» MATERIAL SUPPLIED:
= Beginning of Section =
(* ===== verification/Metering.v ===== *)
(** Copy-on-write aware metering: internal/metering/report.go and the parsing and
    estimation parts of internal/fork/capacity.go.

    - [Report]: Aggregate, which counts a template's shared pages once.
    - [Estimate]: the host memory total, a process's memory statistics and the
      per-template estimates a node reports to the scheduler.
    - [ReportFacts]: the totals and rows are exact and do not depend on the order
      of the samples, at int64 width. *)
From S2P Require Import Prelude GoLib GoFs.

Module Report.

Record Sample := mkSample {
  s_ID : string; s_Template : string; s_MemoryUnique : Z; s_MemoryShared : Z;
  s_DiskUnique : Z; s_DiskShared : Z }.
(** The row type has the layout of the sample it is converted from. *)
Abbreviation SandboxMetering := Sample.

Record TemplateMetering := mkTemplateMetering {
  tm_Template : string; ForkCount : Z; SharedOnce : Z; DiskSharedOnce : Z }.

Record Report := mkReport {
  Sandboxes : list SandboxMetering; Templates : list TemplateMetering;
  UsedCoWAware : Z; UsedNaive : Z; CoWSavings : Z; TotalUnique : Z;
  DiskUsedCoWAware : Z; DiskUsedNaive : Z; DiskCoWSavings : Z; DiskTotalUnique : Z }.

Definition zero_report : Report := mkReport [] [] 0 0 0 0 0 0 0 0.

Record group := mkGroup { g_template : string; forkCount : Z; sharedMax : Z; diskMax : Z }.

(** An empty template makes the sandbox its own group. *)
Definition zero_byte : string := String (ascii_of_nat 0) EmptyString.
Definition key_of (s : Sample) : string :=
  if String.eqb (s_Template s) EmptyString
  then zero_byte +:+ "sandbox" +:+ zero_byte +:+ s_ID s else s_Template s.

(** The state of the sample loop. *)
Record accum := mkAccum {
  a_unique : Z; a_naive : Z; a_diskUnique : Z; a_diskNaive : Z;
  groups : gmap string group; order : list string; rows : list SandboxMetering }.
= End of Section =
» TASK BRIEF:
The line with "Record TemplateMetering := mkTemplateMetering" and all lines after it through the end of the data above: write these out exactly and add nothing.

» ANSWER SPACE:
Record TemplateMetering := mkTemplateMetering {
  tm_Template : string; ForkCount : Z; SharedOnce : Z; DiskSharedOnce : Z }.

Record Report := mkReport {
  Sandboxes : list SandboxMetering; Templates : list TemplateMetering;
  UsedCoWAware : Z; UsedNaive : Z; CoWSavings : Z; TotalUnique : Z;
  DiskUsedCoWAware : Z; DiskUsedNaive : Z; DiskCoWSavings : Z; DiskTotalUnique : Z }.

Definition zero_report : Report := mkReport [] [] 0 0 0 0 0 0 0 0.

Record group := mkGroup { g_template : string; forkCount : Z; sharedMax : Z; diskMax : Z }.

(** An empty template makes the sandbox its own group. *)
Definition zero_byte : string := String (ascii_of_nat 0) EmptyString.
Definition key_of (s : Sample) : string :=
  if String.eqb (s_Template s) EmptyString
  then zero_byte +:+ "sandbox" +:+ zero_byte +:+ s_ID s else s_Template s.

(** The state of the sample loop. *)
Record accum := mkAccum {
  a_unique : Z; a_naive : Z; a_diskUnique : Z; a_diskNaive : Z;
  groups : gmap string group; order : list string; rows : list SandboxMetering }.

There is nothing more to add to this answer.